Time Out Melbourne never writes starred reviews from hosted experiences – Time Out covers restaurant and bar bills for reviews so that readers can trust our critique.

To get to Moonah, you drive down a long dirt road through the coastal wetlands of Connewarre and into the Minya Vineyard and Winery, established in 1974 by Jeff and Sue Dans. It’s peaceful in this part of the state, a sensory interplay of sunlight, warmth, birdsong and sea breezes from the Southern Ocean just a kilometre away. 

The 12-seater restaurant is even more grounding, if you can believe it – a sun-drenched space with big windows and gorgeous views. From the outset, it all feels very laid back and Australian. Both the service and design exude a more relaxed kind of formality than certain other regional fine diners around Victoria, its soundtrack languidly swinging from Elliott Smith to Fleetwood Mac. Yet the ensuing meal is one so special that I’ve since been unable to forget it. 

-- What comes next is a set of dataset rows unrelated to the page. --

(* ===== verification/WatchClient.v ===== *)
(** * Opening a watch from the client

    [KVClient.Watch] of src/kvclient/kvclient.go writes the prefix and the revision
    into a URL; [handleWatch] of src/kvservice/watch.go reads them from the parsed
    query.  The file models what the two use of net/url, the request of the
    client and its checks, and shows which prefixes arrive as they were given. *)

From S2P Require Import Prelude GoLib Utf8 Json Schema Api DataStore StoreSpec Command StateMachine Replication Watch WatchLog Codec Snapshot Peers Messages KVService Commits Handlers Sse Client Wire.
From Stdlib Require Import Ascii.
From Stdlib Require String.
Import EventBuffer WatchSubs.

(** ** net/url *)

(** [strings.Cut] at a byte: what is before and after its first occurrence. *)
Fixpoint cutAt (c : ascii) (s : string) : string * string :=
  match s with
  | EmptyString => ("", "")
  | String d s' =>
      if bool_decide (d = c) then ("", s')
      else let q := cutAt c s' in (String d q.1, q.2)
  end.

Fixpoint contains (c : ascii) (s : string) : bool :=
  match s with
  | EmptyString => false
  | String d s' => bool_decide (d = c) || contains c s'
  end.

(** [url.QueryUnescape]. *)
Fixpoint QueryUnescape (s : string) : option string :=
  match s with
  | EmptyString => Some ""
  | String c s' =>
      if bool_decide (c = "%"%char) then
        match s' with
        | String h1 (String h2 s'') =>
            a ← hexVal (code h1); b ← hexVal (code h2); r ← QueryUnescape s'';
            Some (String (char (a * 16 + b)) r)
        | _ => None
        end
      else if bool_decide (c = "+"%char) then String " " <$> QueryUnescape s'
      else String c <$> QueryUnescape s'
  end.

(** [url.ParseQuery] without its error: the pairs that can be read, in order.  A
    query of [n] bytes has at most [n] pairs, and the fuel is its length. *)
Definition parsePair (pair : string) : option (string * string) :=
  if contains ";" pair then None
  else if bool_decide (pair = "") then None
  else
    let q := cutAt "=" pair in
    k ← QueryUnescape q.1; v ← QueryUnescape q.2; Some (k, v).

Fixpoint parsePairs (fuel : nat) (query : string) : list (string * string) :=
  match fuel with
  | O => []
  | S fuel' =>
      if bool_decide (query = "") then []
      else
        let q := cutAt "&" query in
        match parsePair q.1 with
        | Some p => p :: parsePairs fuel' q.2
        | None => parsePairs fuel' q.2
        end
  end.
Definition ParseQuery (query : string) : list (string * string) :=
  parsePairs (String.length query) query.

(** [Values.Get]. *)
Definition queryGet (key : string) (vs : list (string * string)) : string :=
  default "" (snd <$> find (λ p, bool_decide (p.1 = key)) vs).

(** [url.Parse]: the query of a URL, without the fragment. *)
Definition rawQuery (u : string) : string := (cutAt "?" (cutAt "#" u).1).2.

(** ** The two ends *)

Definition watchURL (addr pre : string) (since : Z) : string :=
  "http://" +:+ addr +:+ "/watch/?prefix=" +:+ pre +:+ "&since=" +:+ Strconv.FormatInt since.

(** [KVClient.Watch]: the stream of events is read from the body of the response. *)
Definition openStream (get : string -> exchange) (pre : string) (since : Z) (c : KVClient)
    : go (string + httpResponse) :=
  let! addr := slice_get (addrs c) (assumedLeader c) in
  match get (watchURL addr pre since) with
  | BadRequest err => Ret (inl ("creating watch request: " +:+ err))
  | Unreachable err => Ret (inl ("watch request failed: " +:+ err))
  | Answered resp =>
      if bool_decide (statusCode resp ≠ StatusCodeOK)
      then Ret (inl ("watch request returned status " +:+ Strconv.FormatInt (statusCode resp)))
      else Ret (inr resp)
  end.

(** The watch request the server reads from a URL that reaches it: the client sends no
    Last-Event-ID. *)
Definition watchRequestOf (u : string) : watchRequest :=
  let vs := ParseQuery (rawQuery u) in
  mkWatchRequest (queryGet "prefix" vs) (queryGet "since" vs) "" true.

(** ** Plain text *)

(** Characters a URL can hold on the wire: [url.Parse] refuses control characters, and a
    space would end the request line. *)
Definition urlChar (c : ascii) : bool := (32 <? code c) && negb (code c =? 127).

(** Characters that stand for themselves in a query value. *)
Definition plainChar (c : ascii) : Prop :=
  c ≠ "&"%char ∧ c ≠ "#"%char ∧ c ≠ "%"%char ∧ c ≠ "+"%char ∧ c ≠ ";"%char ∧ urlChar c = true.

Lemma cutAt_app c s rest :
  StringAll (λ d, d ≠ c) s -> cutAt c (s +:+ String c rest) = (s, rest).
Proof.
  induction s as [|d s IH]; intros Hs.
  - change ("" +:+ ?x) with x. simpl. by rewrite bool_decide_eq_true_2.
  - destruct Hs as [Hd Hs]. rewrite append_cons. simpl. by rewrite bool_decide_eq_false_2, IH.
Qed.

Lemma cutAt_none c s : StringAll (λ d, d ≠ c) s -> cutAt c s = (s, "").
Proof.
  induction s as [|d s IH]; [done|]. intros [Hd Hs]. simpl. by rewrite bool_decide_eq_false_2, IH.
Qed.

Lemma StringAll_impl (P Q : ascii -> Prop) s : (∀ c, P c -> Q c) -> StringAll P s -> StringAll Q s.
Proof. intros H. induction s as [|c s IH]; [done|]. intros [??]. split; auto. Qed.

Lemma unescape_plain s rest :
  StringAll plainChar s -> QueryUnescape (s +:+ rest) = (λ r, s +:+ r) <$> QueryUnescape rest.
Proof.
  intros Hs. induction s as [|c s IH].
  - change ("" +:+ ?x) with x. by destruct (QueryUnescape rest).
  - destruct Hs as [(_ & _ & H1 & H2 & _) Hs]. rewrite append_cons. cbn [QueryUnescape].
    rewrite !bool_decide_eq_false_2, IH by done. by destruct (QueryUnescape rest).
Qed.

Lemma unescape_id s : StringAll plainChar s -> QueryUnescape s = Some s.
Proof. intros. rewrite <-(append_nil s) at 1. rewrite unescape_plain by done. simpl. by rewrite append_nil. Qed.

Lemma contains_app c s rest :
  StringAll (λ d, d ≠ c) s -> contains c (s +:+ rest) = contains c rest.
Proof.
  induction s as [|d s IH]; [done|]. intros [Hd Hs]. rewrite append_cons. simpl.
  by rewrite bool_decide_eq_false_2, IH.
Qed.

Lemma contains_none c s : StringAll (λ d, d ≠ c) s -> contains c s = false.
Proof. intros. rewrite <-(append_nil s). by rewrite contains_app. Qed.

Ltac plain := eapply StringAll_impl; [|eassumption]; unfold plainChar; tauto.

(** One pair of a query. *)
Lemma parsePair_plain key value :
  key ≠ "" -> StringAll (λ c, plainChar c ∧ c ≠ "="%char) key -> StringAll plainChar value ->
  parsePair (key +:+ "=" +:+ value) = Some (key, value).
Proof.
  intros Hne Hk Hv. unfold parsePair.
  rewrite contains_app by plain. change ("=" +:+ value) with (String "=" value).
  cbn [contains]. rewrite bool_decide_eq_false_2, contains_none by (done || plain). cbn [orb].
  rewrite bool_decide_eq_false_2 by (by destruct key). rewrite cutAt_app by plain.
  rewrite !unescape_id by plain. done.
Qed.

(** The query the client writes. *)
Definition watchQuery (pre : string) (since : Z) : string :=
  "prefix=" +:+ pre +:+ "&since=" +:+ Strconv.FormatInt since.

Lemma FormatInt_plain z : StringAll (λ c, plainChar c ∧ c ≠ "?"%char) (Strconv.FormatInt z).
Proof.
  assert (Hd: ∀ d, 0 <= d < 10 -> plainChar (Strconv.digit_char d) ∧ Strconv.digit_char d ≠ "?"%char).
  { intros d Hd. pose proof (Strconv.digit_val_char d Hd) as Hv.
    repeat split; try (intros E; rewrite E in Hv; discriminate Hv).
    unfold Strconv.digit_char in *. destruct Hd as [Hd1 Hd2].
    assert (Hc: d ∈ [0;1;2;3;4;5;6;7;8;9]) by (rewrite !elem_of_cons; lia).
    repeat (apply elem_of_cons in Hc as [->|Hc]; [by vm_compute|]). by apply elem_of_nil in Hc. }
  assert (Hf: ∀ fuel n acc, 0 <= n -> StringAll (λ c, plainChar c ∧ c ≠ "?"%char) acc ->
    StringAll (λ c, plainChar c ∧ c ≠ "?"%char) (Strconv.format_uint fuel n acc)).
  { induction fuel as [|fuel IH]; intros n acc Hn Hacc; [done|]. cbn [Strconv.format_uint].
    pose proof (Z.mod_pos_bound n 10 ltac:(lia)). destruct (Z.ltb_spec n 10).
    - split; [apply Hd; lia|done].
    - apply IH; [apply Z.div_pos; lia|]. split; [by apply Hd|done]. }
  unfold Strconv.FormatInt. destruct (Z.ltb_spec z 0).
  - split; [by repeat split|]. apply Hf; [lia|done].
  - by apply Hf.
Qed.

(** A host and port. *)
Definition plainAddr (addr : string) : Prop := StringAll (λ c, c ≠ "?"%char ∧ c ≠ "#"%char) addr.

Ltac all_chars := by repeat first [apply StringAll_app; split | split | done].

Lemma rawQuery_watch addr pre since :
  plainAddr addr -> StringAll (λ c, c ≠ "#"%char) pre ->
  rawQuery (watchURL addr pre since) = watchQuery pre since.
Proof.
  intros Ha Hp. unfold rawQuery.
  assert (E: watchURL addr pre since = ("http://" +:+ addr +:+ "/watch/") +:+ String "?" (watchQuery pre since)).
  { unfold watchURL, watchQuery. rewrite !append_assoc. done. }
  assert (Hn: StringAll (λ c, c ≠ "#"%char) (watchQuery pre since)).
  { unfold watchQuery. rewrite !StringAll_app. split_and!; [by repeat split|done|by repeat split|].
    eapply StringAll_impl; [|apply FormatInt_plain]. unfold plainChar. tauto. }
  assert (Hu: StringAll (λ c, c ≠ "?"%char ∧ c ≠ "#"%char) ("http://" +:+ addr +:+ "/watch/")).
  { rewrite !StringAll_app. split_and!; [by repeat split|done|by repeat split]. }
  rewrite E, (cutAt_none "#").
  - cbn [fst]. rewrite cutAt_app; [done|]. eapply StringAll_impl; [|exact Hu]. by intros c [].
  - rewrite StringAll_app. split; [eapply StringAll_impl; [|exact Hu]; by intros c []|]. by split.
Qed.

(** The pairs of a query whose first value is [v] once unescaped. *)
Lemma parse_first fuel value v rest :
  StringAll (λ c, c ≠ "&"%char ∧ c ≠ ";"%char) value -> QueryUnescape value = Some v ->
  parsePairs (S fuel) ("prefix=" +:+ value +:+ "&" +:+ rest) = ("prefix", v) :: parsePairs fuel rest.
Proof.
  intros Hv Hu. cbn [parsePairs]. rewrite bool_decide_eq_false_2 by done.
  rewrite <-append_assoc. change ("&" +:+ rest) with (String "&" rest).
  rewrite cutAt_app by (apply StringAll_app; split; [by repeat split|]; eapply StringAll_impl; [|exact Hv]; by intros c []).
  cbn [fst snd]. unfold parsePair.
  rewrite contains_none by (apply StringAll_app; split; [by repeat split|]; eapply StringAll_impl; [|exact Hv]; by intros c []).
  rewrite bool_decide_eq_false_2 by done. change ("prefix=" +:+ value) with ("prefix" +:+ String "=" value).
  rewrite cutAt_app by (by repeat split). cbn [fst snd]. rewrite Hu. done.
Qed.

Lemma parse_watchQuery pre v since :
  StringAll (λ c, c ≠ "&"%char ∧ c ≠ ";"%char) pre -> QueryUnescape pre = Some v ->
  ParseQuery (watchQuery pre since) = [("prefix", v); ("since", Strconv.FormatInt since)].
Proof.
  intros Hp Hu. unfold ParseQuery.
  assert (∃ n, String.length (watchQuery pre since) = S (S (S n))) as [n ->].
  { unfold watchQuery. change ("prefix=" +:+ ?x) with (String "p" (String "r" (String "e" ("fix=" +:+ x)))).
    by eexists. }
  unfold watchQuery. change ("&since=" +:+ ?x) with ("&" +:+ ("since=" +:+ x)).
  rewrite (parse_first _ pre v) by done. f_equal. cbn [parsePairs].
  rewrite bool_decide_eq_false_2 by done.
  assert (Hs: StringAll (λ c, plainChar c) ("since=" +:+ Strconv.FormatInt since)).
  { apply StringAll_app. split; [by repeat split|]. eapply StringAll_impl; [|apply FormatInt_plain]. by intros c []. }
  rewrite cutAt_none by plain. cbn [fst snd]. change ("since=" +:+ ?x) with ("since" +:+ "=" +:+ x).
  rewrite parsePair_plain; [by destruct n|done|by repeat split|].
  eapply StringAll_impl; [|apply FormatInt_plain]. by intros c [].
Qed.

(** C23 (roundtrip).  A watch request arrives: for a prefix without the characters that mean
    something in a query, the server reads from the client's URL exactly the
    prefix and the revision the caller of [Watch] gave. *)
Theorem watch_request_arrives addr pre since :
  plainAddr addr -> StringAll plainChar pre -> in_int64 since ->
  let req := watchRequestOf (watchURL addr pre since) in
  wr_prefix req = pre ∧ watchSince req = Some since.
Proof.
  intros Ha Hp Hs. cbn zeta. unfold watchRequestOf. rewrite rawQuery_watch by (done || plain).
  rewrite (parse_watchQuery pre pre) by (by apply unescape_id || plain).
  split; [done|]. unfold watchSince. cbn [wr_lastEventID wr_since].
  change (bool_decide ("" ≠ "")) with false. cbv iota.
  change (queryGet "since" _) with (Strconv.FormatInt since).
  rewrite Strconv.ParseInt_FormatInt by done. case_bool_decide as E; [|done].
  pose proof (Strconv.ParseInt_FormatInt since Hs) as Hi. by rewrite E in Hi.
Qed.

(** C33 (error).  [Watch] does not escape the prefix: a caller that asks for a prefix with an
    ampersand watches everything under the part before it, and a plus sign
    arrives as a space. *)
Theorem watch_prefix_not_escaped addr pre1 pre2 since :
  plainAddr addr -> StringAll plainChar pre1 -> StringAll plainChar pre2 ->
  wr_prefix (watchRequestOf (watchURL addr (pre1 +:+ "&" +:+ pre2) since)) = pre1 ∧
  wr_prefix (watchRequestOf (watchURL addr (pre1 +:+ "+" +:+ pre2) since)) = pre1 +:+ " " +:+ pre2.
Proof.
  intros Ha H1 H2. unfold watchRequestOf. cbn [wr_prefix].
  assert (Hn: ∀ c : ascii, c ≠ "#"%char -> StringAll (λ c, c ≠ "#"%char) (pre1 +:+ String c "" +:+ pre2)).
  { intros c Hc. rewrite !StringAll_app. split_and!; [plain|done|plain]. }
  rewrite !rawQuery_watch by (done || by apply Hn). split.
  - unfold watchQuery, ParseQuery. rewrite !append_assoc.
    change ("prefix=" +:+ ?x) with (String "p" ("refix=" +:+ x)) at 1. cbn [String.length].
    by rewrite (parse_first _ pre1 pre1) by (by apply unescape_id || plain).
  - rewrite (parse_watchQuery _ (pre1 +:+ " " +:+ pre2)); [done|..].
    + rewrite !StringAll_app. split_and!; [plain|by repeat split|plain].
    + rewrite unescape_plain by done. change ("+" +:+ pre2) with (String "+" pre2). cbn [QueryUnescape].
      rewrite bool_decide_eq_false_2, bool_decide_eq_true_2 by done. by rewrite unescape_id.
Qed.

Lemma watch_request_arrives_witness :
  wr_prefix (watchRequestOf (watchURL "localhost:8000" "users/" 7)) = "users/".
Proof.
  apply (watch_request_arrives "localhost:8000" "users/" 7); [by repeat split..|by vm_compute].
Defined.

Lemma watch_prefix_not_escaped_witness :
  wr_prefix (watchRequestOf (watchURL "localhost:8000" "a&b" 0)) = "a".
Proof. apply (watch_prefix_not_escaped "localhost:8000" "a" "b" 0); by repeat split. Defined.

A balcony overlooks the winery’s flat, atmospheric billabong, and it’s here where my dining journey begins. The hostess brings out a terracotta dish of midnight pearl potato crisps, which I enjoy alongside a gumleaf-garnished Gin and Tonic. Next arrives an angasi oyster with parsnip puree and yuzu agrumato, and a speckly-fried nugget of farmhouse cheese – a stellar pair of savoury snacks to ease into the three-hour degustation menu I’m about to experience.

Moonah is owned and operated by Tobin Kent, a chef with plenty of experience working in exceptional regional hospitality venues – from Birregurra’s Brae to Dunkeld’s Royal Mail Hotel. His menu is one that connects strongly to nature, celebrating dishes that are pure, honest and speak of the land (or waters) from which they come. Ingredients are collected strictly from one of three sources: local producers, the chef’s own kitchen garden or the wild. It’s exhilarating to anticipate what sort of magic Kent can weave from these raw elements. 

After being led back into the main part of the restaurant, the first official dish is brought to my table: a lone mollusc sitting in a shallow pool of mussel broth seasoned only with sparkling wine. It’s lovely to experience the ingredient so unadorned, the simplicity of the dish allowing its sea-fresh flavours to shine and sparkle on their own. In the same course, I’m served a toasted sourdough biscuit with salt-marsh vegetables, with which a glass of 2022 Heroes Vineyard dry riesling from the Otway Hinterland makes for a suave pairing. 

Though I’m equally enamoured with the grilled calamari that comes next (the lime and seawater emulsion it’s served in carries those same beautifully saline notes), it’s the third dish that’s the most exciting yet. It’s “the best part of the Southern rock lobster,” my hostess tells me. I slide the sweet, tender flesh of the limb out of its shell and dip it into its green garlic and Geraldton wax dipping sauce. Lemony-native characters skip across my tongue, and I relish it slowly, as one should! 

I’m back on dry land with a dish of confit beetroot, which is dotted with jewel-like flavour bursts of salmon roe and finger lime, and served with Cobaw Ridge’s Il Pinko syrah rosé from the Macedon Ranges. Marrying red and pink together might be considered a major faux pas in the world of fashion, but in this dish, they couldn’t be better friends.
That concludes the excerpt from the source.